Several companies move to Kubernetes expecting lower costs but often find the opposite. Without proper planning, cloud expenses can rise quickly. Gaining visibility into resource usage and applying smart cost-saving strategies can help businesses avoid overspending.

Kubernetes cost optimization isn’t just about cutting expenses — it’s about using resources wisely. By taking the right steps early, companies can prevent unnecessary expenses without sacrificing performance or availability. This blog will discuss what drives Kubernetes costs, how to optimize spending, and which tools can help manage expenses effectively.

Understanding Kubernetes Cost Drivers

Before finding ways to reduce costs, it’s important to understand where they come from. Running applications on Kubernetes isn’t free — you pay for the infrastructure that keeps everything running. Without proper oversight, costs can quickly rise, leading to unexpected expenses. The biggest contributors to Kubernetes costs are compute resources, storage, networking, and cloud provider fees. Let’s break each of these down.

1. Compute Costs

Compute power is the foundation of any Kubernetes cluster. Your workloads, which come from virtual machines (VMs) or physical servers, need CPU and memory to run. If you’re using a cloud provider like AWS, Azure, or GCP, these resources are billed based on the instances you use.

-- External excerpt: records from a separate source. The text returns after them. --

(* ===== verification/IsoMount.v ===== *)
(** * ISO 9660 file system: mounting builds the tree of the path table *)
From S2P Require Import Prelude Bits GdbHex Iso IsoFacts.
From Stdlib Require Import Ascii String.
Open Scope Z_scope.
Open Scope list_scope.
Open Scope xenon_scope.

(** ** The tree of a table

    Entry [i] of the table (counted from one) names its parent by number; the
    tree puts every entry under its parent, in the order of the table. *)

Abbreviation table := (list PATHTABLE_ENTRY).

Definition entry (tb : table) (i : nat) : PATHTABLE_ENTRY := nth (i - 1) tb (mkPT 0 0 0 0 []).
Definition parent (tb : table) (i : nat) : nat := Z.to_nat (pt_parent (entry tb i)).
Definition kids (tb : table) (i : nat) : list nat := List.filter (fun j => Nat.eqb (parent tb j) i) (seq 2 (List.length tb - 1)).

(** The subtree of an entry, [f] levels deep. *)
Fixpoint node (tb : table) (f i : nat) : PATH_ENTRY :=
  PathEntry (Z.of_nat i) (entry tb i) (match f with O => [] | S f' => node tb f' <$> kids tb i end).

(** The tree: no path is longer than the table. *)
Definition tree_of (tb : table) : PATH_ENTRY := node tb (List.length tb) 1.

(** Parents come before their children. *)
Definition parents_ok (tb : table) : Prop :=
  forall i, (2 <= i <= List.length tb)%nat -> 1 <= pt_parent (entry tb i) < Z.of_nat i.

Inductive under (tb : table) (i : nat) : nat -> Prop :=
  | under_here : under tb i i
  | under_step p : (2 <= p <= List.length tb)%nat -> under tb i (parent tb p) -> under tb i p.

(** Adding under an entry of a list of trees. *)
Definition add_in (child : PATH_ENTRY) (p : nat) : list PATH_ENTRY -> option (list PATH_ENTRY) :=
  fix go (l : list PATH_ENTRY) : option (list PATH_ENTRY) :=
    match l with
    | [] => None
    | c :: l' =>
        match add_child_entry c (Z.of_nat p) child with
        | Some c' => Some (c' :: l')
        | None => match go l' with Some l'' => Some (c :: l'') | None => None end
        end
    end.
Lemma add_in_cons child p c l : add_in child p (c :: l) =
  match add_child_entry c (Z.of_nat p) child with
  | Some c' => Some (c' :: l)
  | None => match add_in child p l with Some l' => Some (c :: l') | None => None end
  end.
Proof. done. Qed.
Lemma add_child_below child p i t l : i <> p -> add_child_entry (PathEntry (Z.of_nat i) t l) (Z.of_nat p) child =
  match add_in child p l with Some l' => Some (PathEntry (Z.of_nat i) t l') | None => None end.
Proof. intros Hne. cbn [add_child_entry]. by rewrite (proj2 (Z.eqb_neq (Z.of_nat i) (Z.of_nat p))) by lia. Qed.

Section tree.
Context (tb : table) (Hp : parents_ok tb).

Lemma parent_lt p : (2 <= p <= List.length tb)%nat -> (1 <= parent tb p < p)%nat.
Proof. intros H. pose proof (Hp p H). unfold parent. lia. Qed.

Lemma under_le i p : under tb i p -> (i <= p)%nat.
Proof. induction 1 as [|p H _ IH]; [lia|]. pose proof (parent_lt p H). lia. Qed.

Lemma kids_spec i k : k ∈ kids tb i <-> (2 <= k <= List.length tb)%nat /\ parent tb k = i.
Proof.
  unfold kids. rewrite list_elem_of_In, filter_In, in_seq, Nat.eqb_eq. split; [|intros [? ?]; split; [lia|done]]. intros [? ?]. split; [lia|done].
Qed.

Lemma kids_nodup i : NoDup (kids tb i).
Proof. unfold kids. apply NoDup_ListNoDup, List.NoDup_filter, seq_NoDup. Qed.

Lemma kids_above i k : k ∈ kids tb i -> (i < k <= List.length tb)%nat.
Proof. intros [H <-]%kids_spec. pose proof (parent_lt k H). lia. Qed.

Lemma under_root p : (1 <= p <= List.length tb)%nat -> under tb 1 p.
Proof.
  induction p as [p IH] using lt_wf_ind. intros H. destruct (decide (p = 1)%nat) as [->|Hne]; [constructor|].
  apply under_step; [lia|]. pose proof (parent_lt p ltac:(lia)). apply IH; lia.
Qed.

(** Below an entry there is exactly one child on the way to [p]. *)
Lemma under_kid i p : under tb i p -> p <> i -> exists k, k ∈ kids tb i /\ under tb k p.
Proof.
  induction 1 as [|p H Hu IH]; [done|]. intros _. destruct (decide (parent tb p = i)) as [E|E].
  - exists p. split; [by apply kids_spec|constructor].
  - destruct (IH E) as (k & Hk & Hk'). exists k. split; [done|]. by apply under_step.
Qed.

Lemma under_up i k p : k ∈ kids tb i -> under tb k p -> under tb i p.
Proof.
  intros [Hk1 Hk2]%kids_spec Hu. induction Hu as [|q Hq _ IH]; apply under_step; try done. rewrite Hk2. constructor.
Qed.

Lemma under_linear i j p : under tb i p -> under tb j p -> under tb i j \/ under tb j i.
Proof.
  induction 1 as [|p H Hu IH]; intros Hj; [by right|]. inversion Hj as [|? _ Hj']; subst; [left; by apply under_step|by apply IH].
Qed.

Lemma under_trans_parent i j : under tb i j -> i <> j -> under tb i (parent tb j).
Proof. intros H Hne. by destruct H. Qed.

Lemma kid_unique i k k' p : k ∈ kids tb i -> k' ∈ kids tb i -> under tb k p -> under tb k' p -> k = k'.
Proof.
  intros Hk Hk' Hu Hu'. destruct (decide (k = k')) as [|Hne]; [done|exfalso].
  pose proof (kids_above _ _ Hk). pose proof (kids_above _ _ Hk'). apply kids_spec in Hk as [_ Ek], Hk' as [_ Ek'].
  destruct (under_linear _ _ _ Hu Hu') as [H1|H1]; apply under_trans_parent, under_le in H1; try done; lia.
Qed.

Lemma entry_index_found f : forall i p, under tb i p -> (List.length tb < f + i)%nat -> (p <= List.length tb)%nat ->
  exists e, entry_from_index (node tb f i) (Z.of_nat p) = Some e.
Proof.
  induction f as [|f IH]; intros i p Hu Hf Hpl; [pose proof (under_le _ _ Hu); lia|]. cbn [node entry_from_index].
  destruct (Z.eqb_spec (Z.of_nat i) (Z.of_nat p)) as [E|E]; [by eexists|].
  destruct (under_kid i p Hu ltac:(lia)) as (k & Hk & Hkp). pose proof (kids_above _ _ Hk) as Ha.
  destruct (IH k p Hkp ltac:(lia) Hpl) as (e & He). clear -Hk He.
  induction (kids tb i) as [|x l IHl]; [by apply not_elem_of_nil in Hk|]. cbn [fmap list_fmap].
  destruct (entry_from_index (node tb f x) (Z.of_nat p)) as [m|] eqn:Em; [by eexists|].
  apply elem_of_cons in Hk as [->|Hk]; [congruence|]. by apply IHl.
Qed.

(** *** One more entry *)

Context (e : PATHTABLE_ENTRY) (p : nat).
Context (He : pt_parent e = Z.of_nat p) (Hpl : (1 <= p <= List.length tb)%nat).
Let tb' := tb ++ [e].
Let new := (List.length tb + 1)%nat.

Lemma entry_old i : (1 <= i <= List.length tb)%nat -> entry tb' i = entry tb i.
Proof. intros Hi. unfold entry, tb'. rewrite app_nth1 by lia. done. Qed.
Lemma entry_new : entry tb' new = e.
Proof. unfold entry, tb', new. rewrite app_nth2 by lia. by replace (List.length tb + 1 - 1 - List.length tb)%nat with 0%nat by lia. Qed.

Lemma kids_old i : kids tb' i = kids tb i ++ if Nat.eqb p i then [new] else [].
Proof.
  unfold kids, tb'. rewrite length_app. cbn [List.length]. replace (List.length tb + 1 - 1)%nat with (List.length tb - 1 + 1)%nat by lia.
  rewrite seq_app, List.filter_app. cbn [seq List.filter]. replace (2 + (List.length tb - 1))%nat with new by (unfold new; lia).
  fold tb'. f_equal.
  - apply filter_ext_in. intros j Hj%in_seq. unfold parent. by rewrite entry_old by lia.
  - unfold parent. rewrite entry_new, He, Nat2Z.id. done.
Qed.

Lemma kids_new : kids tb' new = [].
Proof.
  rewrite kids_old, (proj2 (Nat.eqb_neq p new)) by (unfold new; lia). rewrite app_nil_r. destruct (kids tb new) as [|k l] eqn:E; [done|exfalso].
  assert (k ∈ kids tb new) as Hk by (rewrite E; constructor). pose proof (kids_above _ _ Hk). unfold new in *. lia.
Qed.

(** Away from its parent nothing changes. *)
Lemma node_same f : forall i, (1 <= i <= List.length tb)%nat -> ~ under tb i p -> node tb' f i = node tb f i.
Proof.
  induction f as [|f IH]; intros i Hi Hn; cbn [node]; rewrite entry_old by done; [done|]. f_equal.
  rewrite kids_old, (proj2 (Nat.eqb_neq p i)), app_nil_r by (intros ->; apply Hn; constructor).
  apply list_fmap_ext. intros n k Hk%list_elem_of_lookup_2. pose proof (kids_above _ _ Hk). apply IH; [lia|].
  intros Hu. apply Hn. by apply (under_up i k).
Qed.

Let child := PathEntry (Z.of_nat new) e [].

(** The parent is not found elsewhere. *)
Lemma add_elsewhere f : forall i, ~ under tb i p -> add_child_entry (node tb f i) (Z.of_nat p) child = None.
Proof.
  induction f as [|f IH]; intros i Hn; cbn [node]; rewrite add_child_below by (intros ->; apply Hn; constructor); [done|].
  assert (forall k, k ∈ kids tb i -> ~ under tb k p) as Hk.
  { intros k Hk Hu. apply Hn. by apply (under_up i k). }
  assert (forall l, (forall k, k ∈ l -> ~ under tb k p) -> add_in child p (node tb f <$> l) = None) as Hgo; [|by rewrite Hgo].
  induction l as [|k l IHl]; intros Hl; [done|]. cbn [fmap list_fmap]. rewrite add_in_cons. rewrite IH by (apply Hl; constructor).
  rewrite IHl; [done|]. intros x Hx. apply Hl. by constructor.
Qed.

(** The entry is put under its parent. *)
Lemma add_node f : forall i, under tb i p -> (List.length tb < f + i)%nat -> (1 <= i)%nat ->
  add_child_entry (node tb f i) (Z.of_nat p) child = Some (node tb' f i).
Proof.
  induction f as [|f IH]; intros i Hu Hf Hi; pose proof (under_le _ _ Hu) as Hip; [lia|]. cbn [node]. rewrite entry_old, kids_old by lia.
  destruct (decide (i = p)) as [->|E].
  - cbn [add_child_entry]. rewrite Z.eqb_refl. rewrite Nat.eqb_refl, fmap_app. do 2 f_equal. f_equal.
    + apply list_fmap_ext. intros n k Hk%list_elem_of_lookup_2. pose proof (kids_above _ _ Hk). symmetry. apply node_same; [lia|].
      intros Hk'%under_le. lia.
    + cbn [fmap list_fmap]. f_equal. destruct f as [|f]; cbn [node]; rewrite entry_new, ?kids_new; done.
  - rewrite (proj2 (Nat.eqb_neq p i)), app_nil_r, add_child_below by lia.
    destruct (under_kid i p Hu ltac:(done)) as (k & Hk & Hkp).
    assert (forall l, k ∈ l -> NoDup l -> (forall x, x ∈ l -> x ∈ kids tb i) -> add_in child p (node tb f <$> l) = Some (node tb' f <$> l)) as Hgo; [|by rewrite Hgo by (done || apply kids_nodup)].
    { induction l as [|x l IHl]; intros Hin Hnd Hsub; [by apply not_elem_of_nil in Hin|]. inversion_clear Hnd as [|? ? Hx Hnd'].
      cbn [fmap list_fmap]. rewrite add_in_cons. assert (x ∈ kids tb i) as Hxk by (apply Hsub; constructor). pose proof (kids_above _ _ Hxk).
      destruct (decide (x = k)) as [->|Hne].
      - rewrite IH by (done || lia). do 2 f_equal. apply list_fmap_ext. intros n y Hy%list_elem_of_lookup_2.
        assert (y ∈ kids tb i) as Hyk by (apply Hsub; by constructor). pose proof (kids_above _ _ Hyk). symmetry. apply node_same; [lia|].
        intros Hyp. apply Hx. by rewrite (kid_unique i k y p).
      - assert (~ under tb x p) as Hnx by (intros Hxp; apply Hne; by apply (kid_unique i x k p)). rewrite add_elsewhere by done.
        apply elem_of_cons in Hin as [->|Hin]; [done|]. rewrite IHl; [by rewrite node_same by (done || lia)|done|done|]. intros y Hy. apply Hsub. by constructor. }
Qed.
End tree.

(** ** The path table on the disc *)

Section mounting.
Context (readSectors : Z -> Z -> option (list Z)) (content : Z -> Z) (last : Z) (Hdrive : drive_ok readSectors content last).
(** The drive also reads single sectors. *)
Context (Hone : forall s, 0 <= s < last -> readSectors s 1 = Some (bytes content (s * SECTOR_SIZE) SECTOR_SIZE)).

(** The entry at a place of the disc, and the entries from an offset of the
    table to its end, each at an even distance behind the one before. *)
Definition entry_at (a : Z) : PATHTABLE_ENTRY := read_pathtable_entry (bytes content a sizeof_PATHTABLE_ENTRY).
Definition entry_length (e : PATHTABLE_ENTRY) : Z := 8 + name_length e + (if nz (name_length e mod 2) then 1 else 0).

The more applications you deploy and scale, the more computing power you need, which leads to higher costs. Kubernetes is built to handle dynamic workloads, but if resources aren’t managed well, you could end up paying for unused capacity. Right-sizing workloads, scaling efficiently, and eliminating idle resources can control these costs.

2. Storage Costs

Storage is another key cost factor, especially for applications that generate or process large data. Kubernetes uses persistent storage for databases, logs, and other critical data. The cost depends on the amount of storage used and the required performance level. High-speed storage options, like SSDs, offer better performance but at a higher cost. Storage expenses can grow over time if data isn’t cleaned up regularly. Removing outdated or unnecessary files and optimizing storage tiers based on application needs can help keep costs under control.

3. Networking Costs

Networking expenses in Kubernetes often go unnoticed until they become a major part of the bill. Cloud-based solution providers charge for data transfer between availability zones, regions, and external endpoints.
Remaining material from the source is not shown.